Fig. 1: Principle of VsLFM. | Nature Methods

Fig. 1: Principle of VsLFM.

From: Virtual-scanning light-field microscopy for robust snapshot high-resolution volumetric imaging

Fig. 1

a, Principle of VsLFM using a physics-based deep neural network (Vs-Net) to extract the high-frequency information from the frequency aliasing in traditional LFM induced by diffraction of a small microlens aperture and low spatial sampling density. Such a process can be viewed as a virtual-scanning process to increase the spatial sampling density. b, Schematic diagram of the optical system and processing pipeline of VsLFM. In sLFM, a 2D scanning galvo shifts the image plane by 3 × 3 times physically to increase the sampling rate of angular views, which is limited by the physical size of each microlens in LFM. For a VsLFM system without a scanning galvo system, the microlens array (MLA) is placed at the back focal plane of the tube lens, and the length of the whole optical path is shortened.

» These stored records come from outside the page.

Lemma speechData_existing_room (model : Model) (socketId roomCode text : string)
    (s : Server) (ref : Ref) (room : Room) (fromLang toLang : string) :
  getRoom s roomCode = Some (ref, room) ->
  (if decide (translationDirection room = VString "en-to-hi")
   then ("English", "Hindi") else ("Hindi", "English")) = (fromLang, toLang) ->
  exists translated,
    completion (translateText (model (prompt text fromLang toLang)) text fromLang toLang)
      = Returned (Some translated) /\
    speechData model socketId roomCode text s =
    schedule
      (elapsed (translateText (model (prompt text fromLang toLang)) text fromLang toLang))
      (Delivery socketId roomCode text (Some translated))
      (set_heap (insert ref (set_lastActivity (clock s) room)) s) /\
    exists n,
      requests (translateText (model (prompt text fromLang toLang)) text fromLang toLang)
      = replicate (S n) (prompt text fromLang toLang).
Proof.
  intros Hget Hpair.
  destruct (translateText_returns (model (prompt text fromLang toLang)) text fromLang toLang)
    as [translated Hret].
  exists translated. split; [exact Hret|]. split; [|apply translateText_requests].
  unfold speechData. rewrite Hget, Hpair, Hret. reflexivity.
Qed.

(** C8. [speech-data] for an existing room: with direction ['en-to-hi']
    the gateway is called on the text with English as source and Hindi
    as target, with direction ['hi-to-en'] with Hindi as source and
    English as target.  Every request of that call (there is at least
    one) sends the model the prompt for exactly that pair, and the text
    queued for the broadcast is what the gateway makes of the model's
    replies to that prompt; when the gateway has
    returned, one [translated-speech] event carrying the original text,
    the translation and the sender's socket id goes to the sockets of
    the room other than the sender, so the sender gets no copy and every
    other member gets one. *)
Theorem speechData_translates_and_broadcasts
    (model : Model) (socketId roomCode text : string)
    (s : Server) (ref : Ref) (room : Room) :
  getRoom s roomCode = Some (ref, room) ->
  (translationDirection room = VString "en-to-hi" ->
   exists translated,
     completion (translateText (model (prompt text "English" "Hindi"))
                   text "English" "Hindi") = Returned (Some translated) /\
     speechData model socketId roomCode text s =
     schedule (elapsed (translateText (model (prompt text "English" "Hindi"))
                          text "English" "Hindi"))
       (Delivery socketId roomCode text (Some translated))
       (set_heap (insert ref (set_lastActivity (clock s) room)) s) /\
     exists n,
       requests (translateText (model (prompt text "English" "Hindi"))
                   text "English" "Hindi")
       = replicate (S n) (prompt text "English" "Hindi")) /\
  (translationDirection room = VString "hi-to-en" ->
   exists translated,
     completion (translateText (model (prompt text "Hindi" "English"))
                   text "Hindi" "English") = Returned (Some translated) /\
     speechData model socketId roomCode text s =
     schedule (elapsed (translateText (model (prompt text "Hindi" "English"))
                          text "Hindi" "English"))
       (Delivery socketId roomCode text (Some translated))
       (set_heap (insert ref (set_lastActivity (clock s) room)) s) /\
     exists n,
       requests (translateText (model (prompt text "Hindi" "English"))
                   text "Hindi" "English")
       = replicate (S n) (prompt text "Hindi" "English")) /\
  (forall (translated : string) (s' : Server),
     exists to,
       outbox (fire (Delivery socketId roomCode text (Some translated)) s') =
       outbox s' ++ [mkEmission to (translated_speech text translated socketId)] /\
       (socketId ∉ to) /\
       (forall member, member ∈ members s' roomCode -> member <> socketId -> member ∈ to) /\
       (forall member, member ∈ to -> member ∈ members s' roomCode)).
Proof.
  intros Hget. split; [|split].
  - intros Hdir. eapply speechData_existing_room; [exact Hget|].
    rewrite Hdir. reflexivity.
  - intros Hdir. eapply speechData_existing_room; [exact Hget|].
    rewrite Hdir. reflexivity.
  - intros translated s'. exists (members s' roomCode ∖ {[socketId]}).
    split; [reflexivity|]. split; [|split].
    + intros Hin. apply elem_of_difference in Hin as [_ Hne].
      apply Hne. by apply elem_of_singleton.
    + intros member Hin Hne. apply elem_of_difference. split; [exact Hin|].
      intros Heq. apply elem_of_singleton in Heq. by apply Hne.
    + intros member Hin. by apply elem_of_difference in Hin as [Hin _].
Qed.

(** C10. [speech-data] for a room whose direction is anything but the
    string ['en-to-hi'] (['hi-to-en'], another string, a value of
    another type, or no value at all) calls the gateway with Hindi as
    source and English as target: every request of that call (there is
    at least one) sends the model the Hindi-to-English prompt, and the
    queued text is what the gateway makes of its replies to that prompt;
    no error is emitted, and the broadcast is queued as for a valid
    direction. *)
Theorem speechData_any_other_direction
    (model : Model) (socketId roomCode text : string)
    (s : Server) (ref : Ref) (room : Room) :
  getRoom s roomCode = Some (ref, room) ->
  translationDirection room <> VString "en-to-hi" ->
  exists translated,
    completion (translateText (model (prompt text "Hindi" "English"))
                  text "Hindi" "English") = Returned (Some translated) /\
    speechData model socketId roomCode text s =
    schedule (elapsed (translateText (model (prompt text "Hindi" "English"))
                         text "Hindi" "English"))
      (Delivery socketId roomCode text (Some translated))
      (set_heap (insert ref (set_lastActivity (clock s) room)) s) /\
    outbox (speechData model socketId roomCode text s) = outbox s /\
    exists n,
      requests (translateText (model (prompt text "Hindi" "English"))
                  text "Hindi" "English")
      = replicate (S n) (prompt text "Hindi" "English").
Proof.
  intros Hget Hdir.
  destruct (speechData_existing_room model socketId roomCode text s ref room
              "Hindi" "English" Hget)
    as (translated & Hret & Heq & Hreq).
  { destruct (decide _) as [Heq|_]; [by destruct Hdir | reflexivity]. }
  exists translated. split; [exact Hret|]. split; [exact Heq|].
  split; [|exact Hreq]. rewrite Heq. reflexivity.
Qed.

VsLFM uses a supervised-learning network (Vs-Net) including the extraction, interaction, fusion and upsampling of multiple spatial–angular features to realize the scanning process virtually. High-resolution angular measurements obtained by sLFM serve as the ground truth during network training to learn the physical prior between the phase-correlated low-resolution angular measurements. Finally, iterative tomography with DAO is implemented on multiple angular views obtained by Vs-Net to reconstruct 3D high-resolution volumes. Scale bars, 10 μm (spatial domain) and 1 μm−1 (Fourier domain) (a).